Let $$ Y(a,z):=\frac{1}{(1+z)^{2\Delta_a}}\Phi_a\left(i\frac{1-z}{1+z}\right),\quad\text{with}\quad |z|<1. $$

Here $\Delta_a\ge 0$ is conformal weight of $\Phi_a$, and $\Phi_a$ is the scalar field satisfying the usual Wightman axioms (Poincare covariance, stable vacuum and positive spectrum of momentum, completeness, i.e. that polynomials of smeared fields applied on vacuum are dense in the Hilbert space, and locality (p. 6 of [1])) and in addition, satisfying conformal covariance $$ U(q,\Lambda,b)\Phi_a(x)U(q,\Lambda,b)^{-1}=(1+2x\cdot b+|x|^2 |b|^2)^{-\Delta_a}\Phi_a((q,\Lambda,b)\cdot x) $$ with $(q,\Lambda,b)\mapsto U(q,\Lambda,b)$ being a unitary representation of the conformal group, fixing the vacuum vector $|0\rangle$.

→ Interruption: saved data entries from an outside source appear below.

(** C4 (a defect of the code): after [Hierarchy] and then [Chunker] on the
    example repository, the node [f.py:BASE] has two incoming hierarchy
    edges, one from the file and one from itself: the loop of
    [add_file_chunks_to_graph] links every chunk of the file to its parent,
    the BASE chunk too, whose parent by [_link_to_base_chunk] is BASE. *)
Theorem base_chunk_has_two_incoming_edges :
  ex_refresh = Ret (ex_graph, ex_store)
  ∧ hierarchy_edge ex_graph "f.py" "f.py:BASE"
  ∧ hierarchy_edge ex_graph "f.py:BASE" "f.py:BASE"
  ∧ in_degree ex_graph "f.py:BASE" = 2%nat.
Proof. compute_done. Qed.

(** * Further properties *)

(** ** The runs of the lines of the BASE chunk *)

Lemma Sorted_le_lt (l : list Z) : Sorted Z.le l → NoDup l → Sorted Z.lt l.
Proof.
  intros Hs%Sorted_StronglySorted Hnd; [|apply _].
  induction Hs as [|x l Hl IH Hx]; [constructor|].
  apply NoDup_cons in Hnd as [Hnx Hnd].
  constructor; [by apply IH|].
  destruct l as [|y l]; constructor.
  apply Forall_cons in Hx as [Hxy _].
  assert (x ≠ y) by (intros ->; apply Hnx; left). lia.
Qed.

Lemma sorted_lines_lt (lines : gset Z) : Sorted Z.lt (merge_sort Z.le (elements lines)).
Proof.
  apply Sorted_le_lt; [apply Sorted_merge_sort, _|].
  rewrite merge_sort_Permutation. apply NoDup_elements.
Qed.

Lemma group_runs_shape rest :
  ∀ start end_ refs,
    start ≤ end_ → Sorted Z.lt (end_ :: rest) →
    Sorted run_before refs → Forall proper_run refs →
    (∀ r, last refs = Some r → run_end r + 1 < start) →
    ∃ init s e,
      group_runs start end_ rest refs = init ++ [Span s e]
      ∧ s ≤ e ∧ Forall proper_run init ∧ Sorted run_before (init ++ [Span s e]).
Proof.
  induction rest as [|i rest IH]; intros start end_ refs Hle Hs Hrefs Hproper Hlast; simpl.
  - exists refs, start, end_. repeat split; try done.
    apply Sorted_snoc; [done|].
    destruct refs as [|r refs _] using rev_ind; constructor.
    apply Hlast. by rewrite last_snoc.
  - apply Sorted_inv in Hs as [Hs Hhd]. apply HdRel_inv in Hhd.
    case_bool_decide as Hi.
    + apply IH; try done; lia.
    + apply IH.
      * lia.
      * done.
      * apply Sorted_snoc; [done|].
        destruct refs as [|r refs _] using rev_ind; constructor.
        unfold run_before. specialize (Hlast r). rewrite last_snoc in Hlast.
        case_bool_decide; simpl; by apply Hlast.
      * apply Forall_app. split; [done|]. constructor; [|done].
        case_bool_decide; simpl; [done|lia].
      * intros r. rewrite last_snoc. intros [= <-]. case_bool_decide; simpl; lia.
Qed.

Lemma base_chunk_runs_shape (lines : gset Z) :
  runs_lines (base_chunk_runs lines) = lines
  ∧ Sorted run_before (base_chunk_runs lines)
  ∧ (lines = ∅ → base_chunk_runs lines = [])
  ∧ (lines ≠ ∅ →
     ∃ init start end_,
       base_chunk_runs lines = init ++ [Span start end_]
       ∧ start ≤ end_ ∧ Forall proper_run init).
Proof.
  split; [apply base_chunk_runs_lines|].
  unfold base_chunk_runs.
  pose proof (sorted_lines_lt lines) as Hs.
  pose proof (merge_sort_Permutation Z.le (elements lines)) as Hp.
  destruct (merge_sort Z.le (elements lines)) as [|start rest].
  - split; [constructor|]. split; [done|]. intros Hne. exfalso. apply Hne.
    apply Permutation_nil_l in Hp. symmetry in Hp. apply elements_empty_inv in Hp.
    by apply leibniz_equiv in Hp.
  - destruct (group_runs_shape rest start start []) as (init & s & e & -> & Hle & Hpr & Hsorted);
      try done; try (by constructor).
    split; [done|]. split.
    + intros ->. rewrite elements_empty in Hp. by apply Permutation_nil_r in Hp.
    + intros _. by exists init, s, e.
Qed.

(** X1. The entries of [base_chunk_refs] are the maximal runs of the lines
    left to BASE, in increasing order: they cover exactly these lines, a gap
    of at least one line lies between two entries that follow each other,
    every entry but the last is ["n"] for one line and ["start-end"] for
    more, and the last one is always written ["start-end"]. No line left
    gives no entry. *)
Theorem base_chunk_runs_maximal (lines : gset Z) :
  runs_lines (base_chunk_runs lines) = lines
  ∧ Sorted run_before (base_chunk_runs lines)
  ∧ (lines = ∅ → base_chunk_runs lines = [])
  ∧ (lines ≠ ∅ →
     ∃ init start end_,
       base_chunk_runs lines = init ++ [Span start end_]
       ∧ start ≤ end_ ∧ Forall proper_run init).
Proof. apply base_chunk_runs_shape. Qed.

(** ** The refs of the chunks, read by the context assembler *)

Lemma count_pretty_N_go c x s :
  (∀ d, pretty_N_char d ≠ c) → PyStr.count c (pretty_N_go x s) = PyStr.count c s.
Proof.
  intros Hc. revert s. induction (N.lt_wf_0 x) as [x _ IH]; intros s.
  assert (x = 0 ∨ 0 < x)%N as [->|Hx] by lia; [by rewrite pretty_N_go_0|].
  rewrite pretty_N_go_step by done. rewrite IH by (by apply N.div_lt).
  simpl. by rewrite decide_False.
Qed.

Lemma count_pretty c (z : Z) :
  (∀ d, pretty_N_char d ≠ c) → 0 ≤ z → PyStr.count c (pretty z) = 0%nat.
Proof.
  intros Hc Hz. destruct z as [|p|p]; [| |lia].
  - simpl. rewrite decide_False; [done|]. apply (Hc 0%N).
  - change (pretty (Z.pos p)) with (pretty (N.pos p)). unfold pretty, pretty_N.
    rewrite decide_False by done. by rewrite count_pretty_N_go.
Qed.

Lemma pretty_N_go_nonempty x s : s ≠ "" → pretty_N_go x s ≠ "".
Proof.
  revert s. induction (N.lt_wf_0 x) as [x _ IH]; intros s Hs.
  assert (x = 0 ∨ 0 < x)%N as [->|Hx] by lia; [by rewrite pretty_N_go_0|].
  rewrite pretty_N_go_step by done. apply IH; [by apply N.div_lt|done].
Qed.

Lemma pretty_nonempty (z : Z) : 0 ≤ z → pretty z ≠ "".
Proof.
  intros Hz. destruct z as [|p|p]; [done| |lia].
  change (pretty (Z.pos p)) with (pretty (N.pos p)). unfold pretty, pretty_N.
  rewrite decide_False by done.
  rewrite pretty_N_go_step by lia. by apply pretty_N_go_nonempty.
Qed.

On p. 11 of [1] the author writes:

We expand a chiral field $Y(a,z)$ in a Fourier series: $$ Y(a,z)=\sum_n a_{(n)}z^{-n-1},\quad\quad(\star) $$ where $a_{(n)}\in\mathrm{End}\; \mathcal{D}$.

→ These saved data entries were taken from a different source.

(** * AURORA (QDax): the sequence model and the orchestration loop

    A shallow embedding of

    - [qdax/utils/seq2seq_model.py]: the LSTM encoder/decoder
      ([EncoderLSTM], [Encoder], [DecoderLSTM], [Decoder], [Seq2seq]);
    - [tests/core_test/aurora_test.py]: the metrics function, the retrain
      schedule and the body of the main loop of [test_aurora] (scan of
      updates, retrain-and-reinsert branch, threshold controller branch).

    Conventions.  jnp arrays are lists (axis 0 outermost).  Floating point
    numbers are read as exact rationals ([Q]); the sentinel [-jnp.inf] is a
    constructor of its own ([NegInf]).  Python integers and the int32 values of
    jnp are [Z], with the 32-bit wrap-around written out where the code adds
    jnp integers.  Collaborators that are not part of these two files (flax's
    [LSTMCell] and [Dense], [AURORA.update], [lstm_ae_train], [jax.random.split])
    are fields of type classes. *)

From Stdlib Require Import List ZArith QArith Bool Lia Lqa Sorted.
Import ListNotations.

Set Implicit Arguments.

(* ================================================================== *)
(** * Part I: definitions                                              *)
(* ================================================================== *)

(** ** Arrays *)

Definition Vec := list Q.
Definition Array2 := list Vec.      (* shape (rows, features) *)
Definition Array3 := list Array2.   (* shape (batch, time, features) *)

(** [jnp.zeros((rows, cols))] *)
Definition jnp_zeros (cols : nat) : Vec := repeat 0%Q cols.
Definition jnp_zeros2 (rows cols : nat) : Array2 := repeat (jnp_zeros cols) rows.

(** [a.shape[1]] of a rectangular array of rank at least two. *)
Definition shape1 (A : Type) (a : list (list A)) : nat :=
  match a with
  | [] => 0
  | s :: _ => length s
  end.

(** [a[:, 0]] and [a[:, 1:]]. *)
Definition column0 (a : Array3) : Array2 := map (hd []) a.
Definition columns_from1 (a : Array3) : Array3 := map (@tl Vec) a.

(** The slices [a[:, 0], a[:, 1], ..., a[:, T-1]] that a scan with
    [in_axes=1] feeds to its body, in order. *)
Fixpoint in_axes1 (T : nat) (a : Array3) : list Array2 :=
  match T with
  | O => []
  | S T' => column0 a :: in_axes1 T' (columns_from1 a)
  end.

(** Stacking per-step outputs of shape (batch, k) along axis 1
    ([out_axes=1]): sample [b] gets the list of its rows over time. *)
Definition out_axes1 (B : nat) (ys : list Array2) : Array3 :=
  map (fun b => map (fun y => nth b y []) ys) (seq 0 B).

(** [nn.scan]: thread the carry through the slices, collect the outputs. *)
Fixpoint nn_scan (C X Y : Type) (body : C -> X -> C * Y)
         (carry : C) (xs : list X) : C * list Y :=
  match xs with
  | [] => (carry, [])
  | x :: xs' =>
      let '(carry', y) := body carry x in
      let '(final, ys) := nn_scan body carry' xs' in
      (final, y :: ys)
  end.

(** ** A state-and-error monad for calls that read or write named state *)

Module StateErr.

Definition M (S A : Type) : Type := S -> option (A * S).

Definition ret {S A : Type} (a : A) : M S A := fun s => Some (a, s).

Definition bind {S A B : Type} (m : M S A) (k : A -> M S B) : M S B :=
  fun s => match m s with
           | Some (a, s') => k a s'
           | None => None
           end.

Definition gets {S A : Type} (proj : S -> A) : M S A :=
  fun s => Some (proj s, s).

Definition raise {S A : Type} : M S A := fun _ => None.

Definition lift_option {S A : Type} (o : option A) : M S A :=
  fun s => match o with Some a => Some (a, s) | None => None end.

End StateErr.

Declare Scope staterr_scope.
Delimit Scope staterr_scope with staterr.
Notation "x <- m ;; k" := (StateErr.bind m (fun x => k))
  (at level 61, m at next level, right associativity) : staterr_scope.

(** ** flax.linen collaborators *)

(** [nn.LSTMCell] and [nn.Dense] act on every row of a batch alike; the
    class gives their action on one row.  An LSTM carry is the pair (c, h) and
    the cell returns the new carry and its output. *)
Class Linen : Type := {
  CellParams : Type;
  DenseParams : Type;
  LSTMCell : CellParams -> Vec * Vec -> Vec -> (Vec * Vec) * Vec;
  Dense : DenseParams -> nat -> Vec -> Vec
}.

(** The variables of [Seq2seq]: one scope per submodule that creates
    parameters. *)
Record Params `{Linen} : Type := {
  encoder_lstm : CellParams;
  decoder_lstm : CellParams;
  decoder_dense : DenseParams
}.

Module Seq2seqModel.
Section Model.
Context `{Linen}.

Here $\mathcal{D}$ is the span of polynomials in the fields applied on the vacuum and is dense by completeness assumption.

I am not certain if this expansion is justified. Especially because it allows the author to prove that we indeed get a vertex algebra and hence we have an operator product expansion of the fields. Moreover, I found in another book [2] a similar proof on p. 190 and there the author writes

The operator product expansion (Axiom 6 on p. 168) of the primary fields allows to understand the fields $\Phi_a$ as fields $$ \Phi_a(z)=\sum a_{(n)} z^{-n-1} \in \mathrm{End} D [[z,z^{-1}]] $$ in the sense of vertex algebras.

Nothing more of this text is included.